Depende de los contratos

La corrupción es el mayor riesgo de la nueva ley, afirman

El diputado Silvano Aureoles, ayer durante el debate del último dictamen de las leyes secundarias de la reforma energética

MÉXICO (EFE).- La reforma energética aprobada en México tiene todo el potencial para detonar el crecimiento del sector, pero su éxito dependerá de que los contratos sean atractivos para las compañías, dijo el experto mexicano David Shields.

En entrevista, el analista de la industria energética destacó los aspectos positivos de la reforma, la más ambiciosa de las impulsadas por el presidente, Enrique Peña Nieto, pero también sus “focos rojos”, como la falta de controles para evitar la corrupción.

La reforma promulgada en diciembre de 2013, cuya legislación reglamentaria está siendo procesada en el Parlamento, abre el sector energético al capital privado tras siete décadas de monopolio estatal.

Los beneficios

Entre sus beneficios, David Shields mencionó la llegada de nuevos jugadores al sector y mayor flujo de inversiones a raíz de la eliminación de las restricciones al capital privado. Sin embargo, señaló que la aplicación de la reforma energética por parte del Ejecutivo es un “tema crítico” sobre el cual dijo tener sus dudas.

Por ejemplo, en materia de yacimientos de gas y petróleo “el Estado tiene que plantear los proyectos, los bloques que se van licitar”, y fijar “los términos de los contratos, y eso no lo sabemos todavía”, explicó el experto.El autor de libros sobre la estatal Petróleos Mexicanos, como “Pemex, un futuro incierto(2003)” y “Pemex, la reforma petrolera” (2006), alertó que los contratos pueden no ser atractivos a nivel global si prevalece un excesivo celo por mantener la renta petrolera.

La petrolera, que tenía el monopolio de la exploración, distribución y comercialización de los hidrocarburos, ha sido en los últimos 70 años la columna vertebral de las finanzas públicas al aportar más de la tercera parte de la recaudación tributaria de México.Si el gobierno da más prioridad al control fiscal “con miras a asegurar la renta petrolera” que a garantizar un buen modelo de funcionamiento y contratos atractivos para el capital privado, “las compañías no van a venir”, advirtió Shields.

“Si la Secretaría de Hacienda no lo hace bien o su presencia es excesiva, entonces el modelo no va a funcionar” por estar “pensando al revés”, insistió Shields, director de la revista Energía a debate. “El Gobierno tiene que ser un excelente promotor y, al mismo tiempo, las compañías deben trabajar mucho si quieren ser exitosas bajo ese nuevo esquema”, afirmó el analista, quien también consideró clave la disponibilidad de gas para muchos proyectos e inversiones potenciales.Las primeras licitaciones en materia de exploración y producción, donde hay mayor expectativa de las compañías, “serán en 2015 y, en el mejor de los casos, tendremos ganadores a finales del año que entra”, quienes traerían sus capitales “a partir de 2016″, estimó.En otras actividades de la cadena como transporte y distribución de hidrocarburos y electricidad, la “llegada de inversiones puede ser más rápida”, comentó.La reforma es necesaria e importante, pero tiene sus puntos débiles, entre ellos un modelo “híbrido” para Pemex, una empresa bajo control político y que, al mismo tiempo, busca ser ágil, flexible y competitiva como un compañía privada, aunque no cotiza en Bolsa.
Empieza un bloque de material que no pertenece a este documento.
(** [strtoll] stops at the terminator at the latest. *)
Lemma strtoll_total pre post : exists v e c, strtoll (pre ++ 0 :: post) = Some (v, e) /\ in_s 64 v /\ get (pre ++ 0 :: post) e = Some c.
Proof.
  set (s := pre ++ 0 :: post).
  assert (Hgu : forall i, 0 <= i <= Z.of_nat (length pre) -> exists c, get s i = Some c /\ (c <> 0 -> i < Z.of_nat (length pre)))
    by (intros; by apply get_upto).
  assert (Hsk : forall fuel p, 0 <= p <= Z.of_nat (length pre) -> Z.of_nat (length pre) - p < Z.of_nat fuel ->
    exists q, skip_space fuel s p = Some q /\ p <= q <= Z.of_nat (length pre)).
  { induction fuel as [|fuel IH]; intros p Hp Hf; [lia|]. cbn [skip_space].
    destruct (Hgu p Hp) as (c & -> & Hc). cbn [mbind option_bind]. destruct (isspace c) eqn:Ec; [|exists p; split; [done|lia]].
    assert (c <> 0) by (by intros ->). destruct (IH (p + 1)) as (q & -> & Hq); [lia|lia|]. exists q. split; [done|lia]. }
  assert (Hsc : forall fuel p acc, 0 <= acc -> 0 <= p <= Z.of_nat (length pre) -> Z.of_nat (length pre) - p < Z.of_nat fuel ->
    exists a q, scan_digits fuel s p acc = Some (a, q) /\ 0 <= a /\ p <= q <= Z.of_nat (length pre)).
  { induction fuel as [|fuel IH]; intros p acc Ha Hp Hf; [lia|]. cbn [scan_digits].
    destruct (Hgu p Hp) as (c & -> & Hc). cbn [mbind option_bind]. destruct (isdigit c) eqn:Ec; [|exists acc, p; split; [done|lia]].
    unfold isdigit in Ec. bsimp. destruct (IH (p + 1) (10 * acc + (c - 48))) as (a & q & -> & Ha' & Hq); [lia|lia|lia|]. exists a, q. split; [done|lia]. }
  assert (Hlen : (length pre < length s)%nat) by (unfold s; rewrite length_app; simpl; lia).
  unfold strtoll. destruct (Hsk (S (length s)) 0) as (q & -> & Hq); [lia|lia|]. cbn [mbind option_bind].
  destruct (Hgu q) as (c & -> & Hc); [lia|]. cbn [mbind option_bind].
  set (start := if (c =? 45) || (c =? 43) then q + 1 else q).
  assert (Hst : 0 <= start <= Z.of_nat (length pre)).
  { unfold start. destruct ((c =? 45) || (c =? 43)) eqn:E; [|lia]. apply orb_true_iff in E as [E%Z.eqb_eq|E%Z.eqb_eq]; subst; lia. }
  destruct (Hsc (S (length s)) start 0) as (a & e & -> & Ha & He); [lia|lia|lia|]. cbn [mbind option_bind].
  destruct (e =? start).
  - destruct (Hgu 0) as (c0 & Hc0 & _); [lia|]. exists 0, 0, c0. split; [done|]. split; [|done]. unfold in_s. lia.
  - destruct (Hgu e) as (c0 & Hc0 & _); [lia|]. eexists _, e, c0. split; [done|]. split; [|done].
    unfold in_s, LLONG_MIN, LLONG_MAX. change (64 - 1) with 63. destruct (c =? 45); lia.
Qed.

(** A string is representable as a [long long] exactly when it is the
    decimal text of one, which is then the value stored; the test reads no byte
    outside the string and its terminator, whatever the string. *)
Theorem representable_iff s st : rep s st ->
  exists r, isStringRepresentableAsLongLong s = Some r /\ forall v, r = Some v <-> in_s 64 v /\ st = dec v.
Proof.
  intros Hrep. unfold isStringRepresentableAsLongLong. pose proof (rep_len s st Hrep) as Hlen. rewrite Hlen.
  destruct Hrep as (rest & -> & Hb). cbn [buf app].
  destruct (strtoll_total st rest) as (v & e & c & Hst & Hv & Hg). rewrite Hst. cbn [mbind option_bind]. rewrite Hg. cbn [mbind option_bind].
  assert (Huniq : forall w, in_s 64 w -> st = dec w -> v = w /\ c = 0).
  { intros w Hw Est. rewrite Est, (strtoll_dec w 0 rest Hw eq_refl) in Hst. injection Hst as -> <-. split; [done|].
    rewrite Est, get_app in Hg by done. congruence. }
  destruct (Z.eqb_spec c 0) as [->|Hc]; cbn [negb].
  2:{ exists None. split; [done|]. intros w. split; [done|]. intros [Hw Est]. destruct (Huniq w Hw Est). done. }
  pose proof (dec_length v Hv) as Hdl.
  rewrite ll2string_ok by (try done; rewrite ?length_replicate; lia). rewrite length_replicate || idtac. cbn [mbind option_bind].
  replace (Z.min (Z.of_nat (length (dec v))) (32 - 1)) with (Z.of_nat (length (dec v))) by lia. rewrite Nat2Z.id, take_ge by lia.
  destruct (Z.eqb_spec (Z.of_nat (length st)) (Z.of_nat (length (dec v)))) as [El|El]; cbn [negb].
  2:{ exists None. split; [done|]. intros w. split; [done|]. intros [Hw Est]. destruct (Huniq w Hw Est) as [<- _]. by rewrite Est in El. }
  rewrite !read_prefix by (rewrite !length_app; lia). cbn [mbind option_bind]. rewrite Nat2Z.id, take_app_length.
  replace (length (dec v)) with (length st) by lia. rewrite take_app_length.
  pose proof (memcmp_eq (dec v) st ltac:(lia)) as Hm.
  destruct (Z.eqb_spec (memcmp (dec v) st) 0) as [E|E]; cbn [negb].
  - exists (Some v). split; [done|]. apply Hm in E. intros w. split; [intros [= <-]; done|].
    intros [Hw Est]. destruct (Huniq w Hw Est) as [<- _]. done.
  - exists None. split; [done|]. intros w. split; [done|]. intros [Hw Est]. destruct (Huniq w Hw Est) as [<- _]. exfalso. apply E, Hm. done.
Qed.

(** ** Amounts of memory *)

Lemma skip_digits_ok ds : forall s pre c tl fuel, s = pre ++ ds ++ c :: tl -> Forall digit ds -> isdigit c = false -> (length ds < fuel)%nat ->
  skip_digits fuel s (Z.of_nat (length pre)) = Some (Z.of_nat (length pre + length ds)).
Proof.
  induction ds as [|d ds IH]; intros s pre c tl fuel Es Hd Hc Hf; (destruct fuel as [|fuel]; [simpl in Hf; lia|]); cbn [skip_digits].
  - rewrite Es. cbn [app]. rewrite get_app by done. cbn [mbind option_bind]. rewrite Hc, andb_false_r. simpl. f_equal. lia.
  - inversion Hd as [|? ? H1 H2]; subst. cbn [app]. rewrite get_app by done. cbn [mbind option_bind].
    unfold digit in H1. unfold isdigit at 1. rewrite (proj2 (Z.eqb_neq d 0)), (proj2 (Z.leb_le 48 d)), (proj2 (Z.leb_le d 57)) by lia. cbn [andb negb].
    replace (Z.of_nat (length pre) + 1) with (Z.of_nat (length (pre ++ [d]))) by (rewrite length_app; simpl; lia).
    rewrite (IH _ (pre ++ [d]) c tl); [|by rewrite <- app_assoc|done|done|simpl in Hf; lia]. f_equal. rewrite length_app. simpl. lia.
Qed.

Lemma skip_dec n c tl : in_s 64 n -> isdigit c = false ->
  (c0 ← get (dec n ++ c :: tl) 0; skip_digits (S (length (dec n ++ c :: tl))) (dec n ++ c :: tl) (if c0 =? 45 then 1 else 0))
  = Some (Z.of_nat (length (dec n))).
Proof.
  intros [Hlo Hhi] Hc. change (64 - 1) with 63 in *. unfold dec. destruct (Z.ltb_spec n 0).
  - destruct (digs_ok (- n)) as (Hd & _ & _); [lia|]. change (get ((45 :: digs 20 (- n)) ++ c :: tl) 0) with (Some 45). cbn [mbind option_bind].
    change (45 =? 45) with true. cbv iota. change 1 with (Z.of_nat (length [45])).
    rewrite (skip_digits_ok (digs 20 (- n)) _ [45] c tl); [done|done|done|done|rewrite length_app; cbn [length]; lia].
  - destruct (digs_ok n) as (Hd & _ & Hl); [lia|]. destruct (digs 20 n) as [|d ds'] eqn:E; [simpl in Hl; lia|]. rewrite <- E in *.
    assert (Hdd : digit d) by (rewrite E in Hd; by inversion Hd). destruct (digit_facts d Hdd) as (_ & F2 & _).
    replace (get (digs 20 n ++ c :: tl) 0) with (Some d) by (by rewrite E). cbn [mbind option_bind]. rewrite F2.
    change 0 with (Z.of_nat (length (@nil Z))).
    rewrite (skip_digits_ok (digs 20 n) _ [] c tl); [done|done|done|done|rewrite length_app; cbn [length]; lia].
Qed.

Lemma cstr_app u tl : 0 ∉ u -> cstr (u ++ 0 :: tl) = Some u.
Proof.
  induction u as [|c u IH]; intros Hn; [done|]. simpl. rewrite (proj2 (Z.eqb_neq c 0)) by set_solver. by rewrite IH by set_solver.
Qed.

Lemma tolower_zero u : 0 ∈ u -> 0 ∈ map tolower u.
Proof. intros Hin. change 0 with (tolower 0). apply list_elem_of_fmap. by exists 0. Qed.

Lemma tolower_digit c : isdigit c = true -> tolower c = c.
Proof. unfold isdigit, tolower. intros Hc. bsimp. by rewrite (proj2 (Z.leb_gt 65 c)) by lia. Qed.

(** [memtoll] reads an amount written as a decimal number with no unit or
    one of the seven units, in any case, as the number times the unit, without
    an error, whenever the product is a [long long]. *)
Theorem memtoll_units n u mul tl : in_s 64 n -> in_s 64 (n * mul) ->
  u = [] /\ mul = 1 \/ (map tolower u, mul) ∈ units ->
  memtoll (dec n ++ u ++ 0 :: tl) = Some (n * mul, 0).
Proof.
  intros Hn Hm Hu.
  assert (Hz : 0 ∉ u).
  { intros Hin. destruct Hu as [[-> _]|Hu]; [by apply elem_of_nil in Hin|]. apply tolower_zero in Hin.
    unfold units in Hu. repeat (apply elem_of_cons in Hu as [[= E _]|Hu]; [rewrite E in Hin; set_unfold in Hin; lia|]). by apply elem_of_nil in Hu. }
  assert (Hhd : exists c tl', u ++ 0 :: tl = c :: tl' /\ isdigit c = false).
  { destruct u as [|c u]; [by eexists _, _|]. eexists c, _. split; [done|]. destruct (isdigit c) eqn:E; [|done]. exfalso.
    destruct Hu as [[? _]|Hu]; [done|]. cbn [map] in Hu. rewrite (tolower_digit c E) in Hu. unfold isdigit in E. bsimp.
    unfold units in Hu. repeat (apply elem_of_cons in Hu as [[= E1 _]|Hu]; [subst; lia|]). by apply elem_of_nil in Hu. }
  destruct Hhd as (c & tl' & Ehd & Hc). pose proof (dec_length n Hn) as Hdl. unfold memtoll. rewrite Ehd.
  pose proof (skip_dec n c tl' Hn Hc) as Hskip. destruct (get (dec n ++ c :: tl') 0) as [c0|]; [|done]. cbn [mbind option_bind] in *. rewrite Hskip.
  cbn [mbind option_bind]. rewrite get_app by done. cbn [mbind option_bind]. rewrite Nat2Z.id, drop_app_length, <- Ehd.
  assert (Hunit : (if c =? 0 then Some (Some 1) else find_unit (u ++ 0 :: tl) units) = Some (Some mul)).
  { destruct Hu as [[-> ->]|Hu]; [injection Ehd as <- _; done|].
    assert (c <> 0) by (destruct u; [unfold units in Hu; set_unfold in Hu; naive_solver|injection Ehd as -> _; set_solver]).
    rewrite (proj2 (Z.eqb_neq c 0)) by done. unfold units in *. cbn [find_unit]. unfold strcaseeq. rewrite (cstr_app u tl Hz). cbn [mbind option_bind].
    repeat (apply elem_of_cons in Hu as [[= -> ->]|Hu]; [reflexivity|]). by apply elem_of_nil in Hu. }
  rewrite Hunit. cbn [mbind option_bind]. rewrite (proj2 (Z.leb_gt _ _)) by lia.
  rewrite read_prefix by (rewrite length_app; lia). cbn [mbind option_bind]. rewrite Nat2Z.id, take_app_length.
  rewrite (strtoll_dec n 0 [] Hn eq_refl). cbn [mbind option_bind]. rewrite to_signed_id by (done || lia). done.
Qed.

End util.

(** ** Examples *)

(** ["-12"] *)
Definition ex_num : sdshdr := mk_sds 3 0 [45; 49; 50; 0].

Lemma representable_iff_witness : exists r, isStringRepresentableAsLongLong 9 ex_num = Some r /\
  forall v, r = Some v <-> in_s 64 v /\ [45; 49; 50] = dec v.
Proof. apply (representable_iff 9 ex_num [45; 49; 50]). exists []. done. Defined.

(** ["12Kb"] *)
Lemma memtoll_units_witness : memtoll [49; 50; 75; 98; 0] = Some (12288, 0).
Proof.
  apply (memtoll_units 12 [75; 98] 1024 []); [unfold in_s; lia|unfold in_s; lia|right].
  apply list_elem_of_lookup_2 with 2%nat. reflexivity.
Defined.

End Util.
En su opinión, la figura de empresa productiva del Estado contemplada en la reforma para Pemex y la Comisión Federal de Electricidad (CFE) implica “dos conceptos que no son fácilmente compatibles” y que pueden causar el fracaso del modelo.Shields reconoció que el mayor riesgo de la reforma energética es la corrupción, ya que plantea “la mínima regulación necesaria” y un mayor número de filiales de la petrolera que pueden operar afuera del país con una gran opacidad pues carecen de controles adecuados.

“La reforma propone mayor flexibilidad, mayor número de filiales, menor regulación, rediseño de la vigilancia y control para que estos sean internos” en las dos compañías, lo que supone “el cóctel perfecto para la corrupción”, aseveró.Entre los focos rojos también mencionó la ausencia de medidas que garanticen la transparencia, así como la falta de una política de impulso a las energías renovables.

Sobre las expectativas generadas por la reforma, indicó que probablemente son excesivas, pero se pueden mantener “unos años” antes de que se empiecen a ver resultados como el descenso en los precios de la luz y gas, siempre y cuando haya más oferta.